__WORK REQUEST__. Reproduce exactly the lines from the line containing "nth_error (decorate_all clock" through the end of the records below, including both ends, and nothing else.

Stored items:
Lemma parse_value_bracket (fuel : nat) (tail : text) :
  parse_value (S fuel) (code "[" :: tail)
  = match strip_prefix "]" (skip_ws tail) with
    | Some r => Some (Array [], r)
    | None =>
        match parse_elements fuel tail with
        | Some (items, r) => Some (Array items, r)
        | None => None
        end
    end.
Proof. reflexivity. Qed.

Lemma parse_value_brace (fuel : nat) (tail : text) :
  parse_value (S fuel) (code "{" :: tail)
  = match strip_prefix "}" (skip_ws tail) with
    | Some r => Some (Object [], r)
    | None =>
        match parse_members fuel tail with
        | Some (entries, r) => Some (Object (from_entries entries), r)
        | None => None
        end
    end.
Proof. reflexivity. Qed.

(** The property proved of every value: its text, followed by anything
    that ends a numeral, is read back as the value and nothing more. *)
Definition reads_back (v : value) : Prop :=
  representable v ->
  forall fuel rest,
    size v <= fuel -> delimited rest = true ->
    parse_value fuel (text_of v ++ rest) = Some (unsigned_zeros v, rest).

Definition unsigned_member (p : text * value) : text * value :=
  (fst p, unsigned_zeros (snd p)).

Lemma parse_elements_texts (items : list value) :
  items <> [] ->
  Forall reads_back items -> Forall representable items ->
  forall fuel rest,
    list_sum (map (fun x => S (size x)) items) <= fuel ->
    parse_elements fuel (join "," (map text_of items) ++ code "]" :: rest)
    = Some (map unsigned_zeros items, rest).
Proof.
  induction items as [|x items IH]; [congruence|].
  intros _ Hback Hrep fuel rest Hfuel.
  inversion Hback as [|? ? Hx Hrest]; subst.
  inversion Hrep as [|? ? Rx Rrest]; subst.
  rewrite map_cons, list_sum_cons in Hfuel.
  destruct fuel as [|fuel]; [lia|].
  cbn [parse_elements].
  destruct items as [|y items].
  - cbn [map join].
    rewrite (Hx Rx fuel (code "]" :: rest)) by (reflexivity || lia).
    reflexivity.
  - change (join "," (map text_of (x :: y :: items)))
      with (text_of x ++ txt "," ++ join "," (map text_of (y :: items))).
    rewrite <- !app_assoc. change (txt "," ++ ?l) with (code "," :: l).
    rewrite (Hx Rx fuel) by (reflexivity || lia).
    cbn [skip_ws]. change (is_ws (code ",")) with false. cbv iota.
    change (code "," =? code ",")%N with true. cbv iota.
    rewrite IH; [reflexivity | discriminate | assumption | assumption | lia].
Qed.

Lemma parse_members_texts (props : list (text * value)) :
  props <> [] ->
  Forall (fun p => reads_back (snd p)) props ->
  Forall (fun p => representable (snd p)) props ->
  forall fuel rest,
    list_sum (map (fun p => S (size (snd p))) props) <= fuel ->
    parse_members fuel (join "," (map member_string props) ++ code "}" :: rest)
    = Some (map unsigned_member props, rest).
Proof.
  induction props as [|[k x] props IH]; [congruence|].
  intros _ Hback Hrep fuel rest Hfuel.
  inversion Hback as [|? ? Hx Hrest]; subst.
  inversion Hrep as [|? ? Rx Rrest]; subst.
  cbn [snd] in Hx, Rx. rewrite map_cons, list_sum_cons in Hfuel. cbn [snd] in Hfuel.
  destruct fuel as [|fuel]; [lia|].
  cbn [parse_members].
  assert (Hmember : forall tail,
             member_string (k, x) ++ tail
             = dquote :: escape k ++ dquote :: code ":" :: text_of x ++ tail).
  { intros tail. unfold member_string. cbn [fst snd].
    rewrite <- app_assoc, quote_append. rewrite <- app_assoc. reflexivity. }
  destruct props as [|q props].
  - cbn [map join]. rewrite Hmember.
    cbn [skip_ws]. change (is_ws dquote) with false. cbv iota.
    cbn [strip_prefix]. change (dquote =? dquote)%N with true. cbv iota.
    rewrite parse_escape.
    cbn [skip_ws]. change (is_ws (code ":")) with false. cbv iota.
    change (strip_prefix ":" (code ":" :: ?l)) with (Some l). cbv beta iota.
    rewrite (Hx Rx fuel (code "}" :: rest)) by (reflexivity || lia).
    reflexivity.
  - change (join "," (map member_string ((k, x) :: q :: props)))
      with (member_string (k, x) ++ txt "," ++ join "," (map member_string (q :: props))).
    rewrite <- app_assoc, Hmember.
    cbn [skip_ws]. change (is_ws dquote) with false. cbv iota.
    cbn [strip_prefix]. change (dquote =? dquote)%N with true. cbv iota.
    rewrite parse_escape.
    cbn [skip_ws]. change (is_ws (code ":")) with false. cbv iota.
    change (strip_prefix ":" (code ":" :: ?l)) with (Some l). cbv beta iota.
    rewrite <- app_assoc. change (txt "," ++ ?l) with (code "," :: l).
    rewrite (Hx Rx fuel) by (reflexivity || lia).
    cbn [skip_ws]. change (is_ws (code ",")) with false. cbv iota.
    change (code "," =? code ",")%N with true. cbv iota.
    rewrite IH; [reflexivity | discriminate | assumption | assumption | lia].
Qed.

Lemma text_array (items : list value) (rest : text) :
  text_of (Array items) ++ rest
  = code "[" :: join "," (map text_of items) ++ code "]" :: rest.
Proof.
  unfold text_of at 1. cbn [stringify element_text].
  rewrite <- !app_assoc. reflexivity.
Qed.

Lemma text_object (props : list (text * value)) (rest : text) :
  Forall (fun p => representable (snd p)) props ->
  text_of (Object props) ++ rest
  = code "{" :: join "," (map member_string props) ++ code "}" :: rest.
Proof.
  intros Hrep. unfold text_of at 1. cbn [stringify element_text].
  rewrite (member_texts props Hrep), <- !app_assoc. reflexivity.
Qed.

(** ** The order of the properties does not depend on their values *)

Lemma get_own_unsigned (o : Props.object value) (k : text) :
  Props.get_own (map unsigned_member o) k
  = option_map unsigned_zeros (Props.get_own o k).
Proof.
  induction o as [|[k' v] o IH]; [reflexivity|].
  cbn [map unsigned_member fst snd Props.get_own].
  destruct (Text.eqb k' k); [reflexivity | exact IH].
Qed.

Lemma define_unsigned (o : Props.object value) (k : text) (v : value) :
  Props.define (map unsigned_member o) k (unsigned_zeros v)
  = map unsigned_member (Props.define o k v).
Proof.
  unfold Props.define, Props.has_own. rewrite get_own_unsigned.
  destruct (Props.get_own o k) as [old|]; cbn [option_map].
  - induction o as [|[k' v'] o IH]; [reflexivity|].
    cbn [map unsigned_member fst snd Props.replace_own].
    destruct (Text.eqb k' k); [reflexivity|].
    cbn [map unsigned_member fst snd]. rewrite IH. reflexivity.
  - induction o as [|[k' v'] o IH]; [reflexivity|].
    cbn [map unsigned_member fst snd Props.create_own].
    destruct (Props.precedes k k'); [reflexivity|].
    cbn [map unsigned_member fst snd]. rewrite IH. reflexivity.
Qed.

Lemma from_entries_unsigned (props : list (text * value)) :
  from_entries (map unsigned_member props) = map unsigned_member (from_entries props).
Proof.
  unfold from_entries.
  change (@nil (text * value)) with (map unsigned_member []) at 1.
  generalize (@nil (text * value)).
  induction props as [|[k v] props IH]; intros acc; [reflexivity|].
  cbn [map fold_left unsigned_member fst snd].
  rewrite define_unsigned. apply IH.
Qed.

Lemma values_read_back (v : value) : reads_back v.
Proof.
  induction v as [ | | b | x | s | items IH | props IH ] using value_induction;
    intros Hrep fuel rest Hfuel Hrest.
  - destruct Hrep.
  - destruct fuel as [|fuel]; [cbn in Hfuel; lia | reflexivity].
  - destruct fuel as [|fuel]; [cbn in Hfuel; lia | destruct b; reflexivity].
  - destruct fuel as [|fuel]; [cbn in Hfuel; lia|].
    cbn [representable] in Hrep. unfold text_of. cbn [stringify element_text].
    rewrite Hrep. apply parse_value_numeral; assumption.
  - destruct fuel as [|fuel]; [cbn in Hfuel; lia|].
    unfold text_of. cbn [stringify element_text].
    rewrite quote_append, parse_value_quote, parse_escape. reflexivity.
  - apply representable_array in Hrep.
    cbn [size] in Hfuel. destruct fuel as [|fuel]; [lia|].
    rewrite text_array, parse_value_bracket.
    destruct items as [|x items]; [reflexivity|].
    assert (Hx : representable x) by (inversion Hrep; assumption).
    destruct (text_head x Hx) as [c [tail [Htext [Hws Hclose]]]].
    assert (Hskip : skip_ws (join "," (map text_of (x :: items)) ++ code "]" :: rest)
                    = join "," (map text_of (x :: items)) ++ code "]" :: rest
                    /\ strip_prefix "]"
                         (join "," (map text_of (x :: items)) ++ code "]" :: rest) = None).
    { destruct items as [|y items]; cbn [map join]; rewrite Htext; cbn [app];
        cbn [skip_ws]; rewrite Hws; split; try reflexivity;
        cbn [txt list_ascii_of_string map strip_prefix]; rewrite Hclose; reflexivity. }
    destruct Hskip as [-> ->].
    rewrite parse_elements_texts;
      [reflexivity | discriminate | assumption | assumption | lia].
  - apply representable_object in Hrep. destruct Hrep as [Horder Hrep].
    cbn [size] in Hfuel. destruct fuel as [|fuel]; [lia|].
    rewrite text_object by exact Hrep. rewrite parse_value_brace.
    destruct props as [|[k x] props]; [reflexivity|].
    assert (Hskip : exists tail,
               join "," (map member_string ((k, x) :: props)) ++ code "}" :: rest
               = dquote :: tail).
    { destruct props as [|q props]; cbn [map join]; unfold member_string at 1;
        cbn [fst]; unfold quote; cbn [app]; eexists; reflexivity. }
    destruct Hskip as [tail Htail].
    assert (Hopen : strip_prefix "}"
                      (skip_ws (join "," (map member_string ((k, x) :: props))
                                ++ code "}" :: rest)) = None)
      by (rewrite Htail; reflexivity).
    rewrite Hopen.
    rewrite parse_members_texts;
      [ | discriminate | assumption | assumption | lia].
    rewrite from_entries_unsigned, Horder. reflexivity.
Qed.

Lemma text_nonempty (v : value) : representable v -> 1 <= length (text_of v).
Proof.
  intros Hrep. destruct (text_head v Hrep) as [c [tail [-> _]]]. simpl. lia.
Qed.

Lemma join_length_bound (measure : list nat) (texts : list text) :
  Forall2 (fun m t => m <= length t) measure texts ->
  list_sum (map S measure) <= S (length (join "," texts)).
Proof.
  induction 1 as [|m t measure texts Hm Hrest IH]; [simpl; lia|].
  rewrite map_cons, list_sum_cons.
  destruct texts as [|t' texts].
  - inversion Hrest; subst. simpl. lia.
  - change (join "," (t :: t' :: texts)) with (t ++ txt "," ++ join "," (t' :: texts)).
    rewrite !length_app. change (length (txt ",")) with 1. lia.
Qed.

(** The text of a value is at least as long as the value is large. *)
Lemma size_text (v : value) : representable v -> size v <= length (text_of v).
Proof.
  induction v as [ | | b | x | s | items IH | props IH ] using value_induction;
    intros Hrep; try (apply (text_nonempty _ Hrep)).
  - apply representable_array in Hrep.
    pose proof (f_equal (@length N) (text_array items [])) as Hlen.
    rewrite app_nil_r in Hlen. cbn [length] in Hlen.
    rewrite length_app in Hlen. cbn [length] in Hlen.
    cbn [size].
    assert (Hbound : list_sum (map (fun x => S (size x)) items)
                     <= S (length (join "," (map text_of items)))).
    { rewrite <- (map_map size S). apply join_length_bound.
      clear Hlen. induction items as [|x items IHitems]; [constructor|].
      inversion IH; subst. inversion Hrep; subst.
      constructor; auto. }
    lia.
  - apply representable_object in Hrep. destruct Hrep as [_ Hrep].
    pose proof (f_equal (@length N) (text_object props [] Hrep)) as Hlen.
    rewrite app_nil_r in Hlen. cbn [length] in Hlen.
    rewrite length_app in Hlen. cbn [length] in Hlen.
    cbn [size].
    assert (Hbound : list_sum (map (fun p => S (size (snd p))) props)
                     <= S (length (join "," (map member_string props)))).
    { rewrite <- (map_map (fun p => size (snd p)) S). apply join_length_bound.
      clear Hlen. induction props as [|p props IHprops]; [constructor|].
      inversion IH; subst. inversion Hrep; subst.
      constructor; auto.
      unfold member_string. rewrite !length_app.
      match goal with H : representable (snd p) -> _ |- _ => specialize (H ltac:(assumption)) end.
      lia. }
    lia.
Qed.
(** With fuel beyond the references and the depth of the root, a write
    returns. *)
Lemma obj_set_total l :
  path_up parentElement (Some rootNode) l →
  ∀ fuel st r key v,
    wellFormed st → r < nextRef st →
    nextRef st + r * r + r + length l < fuel →
    ∃ st', obj_set parentElement rootNode fuel st r key v = Some st'.
Proof.
  intros Hpath.
  induction fuel as [|fuel IH]; intros st r key v Hwf Hr Hfuel; [lia|].
  simpl. destruct (lookupObj (heap st) r) as [c props|t] eqn:Hobj; [eauto|].
  apply lookupObj_proxy in Hobj as Hheap.
  pose proof (wf_target st Hwf r t Hheap) as Ht.
  destruct (obj_get_total fuel st t key Hwf ltac:(lia) ltac:(nia))
    as (st1 & old & Hget).
  rewrite Hget.
  destruct (obj_get_spec fuel st t key st1 old Hwf ltac:(lia) Hget)
    as (Hwf1 & (Hn1 & _) & _ & Hbound & _).
  destruct (schedule_total parentElement fuel rootNode (sched st1) l Hpath
              ltac:(nia)) as (s & Hs).
  assert (Hst2 : ∃ st2, (if strict_neq old v
                         then scheduleRoot parentElement rootNode fuel st1
                         else Some st1) = Some st2
                        ∧ wellFormed st2 ∧ nextRef st2 = nextRef st1).
  { destruct (strict_neq old v).
    - unfold scheduleRoot. rewrite Hs. eexists. split; [reflexivity|].
      split; [apply wellFormed_with_sched; exact Hwf1|reflexivity].
    - eauto. }
  destruct Hst2 as (st2 & -> & Hwf2 & Hn2).
  apply IH; [exact Hwf2|lia|nia].
Qed.

Lemma obj_delete_total l :
  path_up parentElement (Some rootNode) l →
  ∀ fuel st r key,
    wellFormed st → r < nextRef st → r + length l < fuel →
    ∃ st', obj_delete parentElement rootNode fuel st r key = Some st'.
Proof.
  intros Hpath.
  induction fuel as [|fuel IH]; intros st r key Hwf Hr Hfuel; [lia|].
  simpl. destruct (lookupObj (heap st) r) as [c props|t] eqn:Hobj; [eauto|].
  apply lookupObj_proxy in Hobj as Hheap.
  pose proof (wf_target st Hwf r t Hheap) as Ht.
  destruct (obj_has_total fuel st t key Hwf ltac:(lia)) as (hadKey & ->).
  destruct (schedule_total parentElement fuel rootNode (sched st) l Hpath
              ltac:(lia)) as (s & Hs).
  assert (Hst1 : ∃ st1, (if hadKey
                         then scheduleRoot parentElement rootNode fuel st
                         else Some st) = Some st1
                        ∧ wellFormed st1 ∧ nextRef st1 = nextRef st).
  { destruct hadKey.
    - unfold scheduleRoot. rewrite Hs. eexists. split; [reflexivity|].
      split; [apply wellFormed_with_sched; exact Hwf|reflexivity].
    - eauto. }
  destruct Hst1 as (st1 & -> & Hwf1 & Hn1).
  apply IH; [exact Hwf1|lia|lia].
Qed.
(** ** Monotonicity of the price *)

(** The test [amount <= current_price] lets a NaN pass: on a live auction a
    bid whose amount is NaN is accepted whatever the price, and once the
    price is NaN every bid is accepted. *)
Lemma place_bid_nan_passes (d : DB) (now : datetime) (aid : string)
      (payload : PlaceBidRequest) (i : oid) (a : AuctionDoc) (cur : float) :
  ObjectId aid = inr i ->
  find_one (auction d) i = Some a ->
  in_window now (start_time a) (end_time a) = true ->
  read_price a = inr cur ->
  is_nan (req_amount payload) = true \/ is_nan cur = true ->
  place_bid d now aid payload =
    (accepting d now aid i payload,
     inr (mkBidResponse (str_oid (next_oid d)) (req_amount payload))).
Proof.
  intros Hid Hfind Hwin Hread Hnan.
  rewrite (place_bid_found d now aid payload i a cur Hid Hfind Hread), Hwin.
  cbn [negb].
  assert (E : float_le (req_amount payload) cur = false).
  { destruct Hnan as [H|H].
    - destruct (req_amount payload); try discriminate. apply nan_not_le.
    - destruct cur; try discriminate. apply not_le_nan. }
  now rewrite E.
Qed.

(** C3, at the failing input: a bid whose amount is NaN passes the test
    [amount <= current_price] (the comparison is false), so it is accepted
    over the price 100 and stored as the current price; the next bid, 50,
    passes the same test against NaN and brings the price down to 50. *)
Theorem nan_bid_lowers_price :
  let r1 := place_bid db1 1500 id1 (mkPlaceBid "A" nan) in
  let r2 := place_bid (fst r1) 1500 id1 (mkPlaceBid "B" f50) in
  option_map current_price (find_one (auction db1) oid1) = Some (Some (PyFloat f100)) /\
  snd r1 = inr (mkBidResponse "65a000000000000000000002" nan) /\
  option_map current_price (find_one (auction (fst r1)) oid1) = Some (Some (PyFloat nan)) /\
  float_lt f100 nan = false /\
  snd r2 = inr (mkBidResponse "65a000000000000000000003" f50) /\
  option_map current_price (find_one (auction (fst r2)) oid1) = Some (Some (PyFloat f50)) /\
  float_lt f50 f100 = true.
Proof. vm_compute. repeat split. Qed.

(** ** Listing auctions *)

Lemma decorate_all_nth (clock : nat -> datetime) (l : list AuctionDoc) :
  forall k0 k it,
    nth_error (decorate_all clock k0 l) k = Some it ->
    exists a, nth_error l k = Some a /\ it = decorate (clock (k0 + k)%nat) a.
Proof.
  induction l as [|a l IH]; intros k0 k it; cbn.
  - destruct k; discriminate.
  - destruct k as [|k]; cbn.
    + intros [= <-]. exists a. now rewrite Nat.add_0_r.
    + intros H. destruct (IH (S k0) k it H) as (b & Hb & ->).
      exists b. split; [assumption|]. now rewrite Nat.add_succ_r.
Qed.

Lemma In_firstn {A} (n : nat) (l : list A) (x : A) :
  In x (firstn n l) -> In x l.
Proof.
  intros H. rewrite <- (firstn_skipn n l). apply in_or_app. now left.
Qed.

Lemma get_documents_In (l : list AuctionDoc) (f : filter_dict) (limit : Z)
      (a : AuctionDoc) :
  In a (get_documents l f limit) -> In a l /\ matches f a = true.
Proof.
  unfold get_documents. intros H. apply In_firstn in H.
  now apply filter_In in H.
Qed.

__TASK ANSWER__.
    nth_error (decorate_all clock k0 l) k = Some it ->
    exists a, nth_error l k = Some a /\ it = decorate (clock (k0 + k)%nat) a.
Proof.
  induction l as [|a l IH]; intros k0 k it; cbn.
  - destruct k; discriminate.
  - destruct k as [|k]; cbn.
    + intros [= <-]. exists a. now rewrite Nat.add_0_r.
    + intros H. destruct (IH (S k0) k it H) as (b & Hb & ->).
      exists b. split; [assumption|]. now rewrite Nat.add_succ_r.
Qed.

Lemma In_firstn {A} (n : nat) (l : list A) (x : A) :
  In x (firstn n l) -> In x l.
Proof.
  intros H. rewrite <- (firstn_skipn n l). apply in_or_app. now left.
Qed.

Lemma get_documents_In (l : list AuctionDoc) (f : filter_dict) (limit : Z)
      (a : AuctionDoc) :
  In a (get_documents l f limit) -> In a l /\ matches f a = true.
Proof.
  unfold get_documents. intros H. apply In_firstn in H.
  now apply filter_In in H.
Qed.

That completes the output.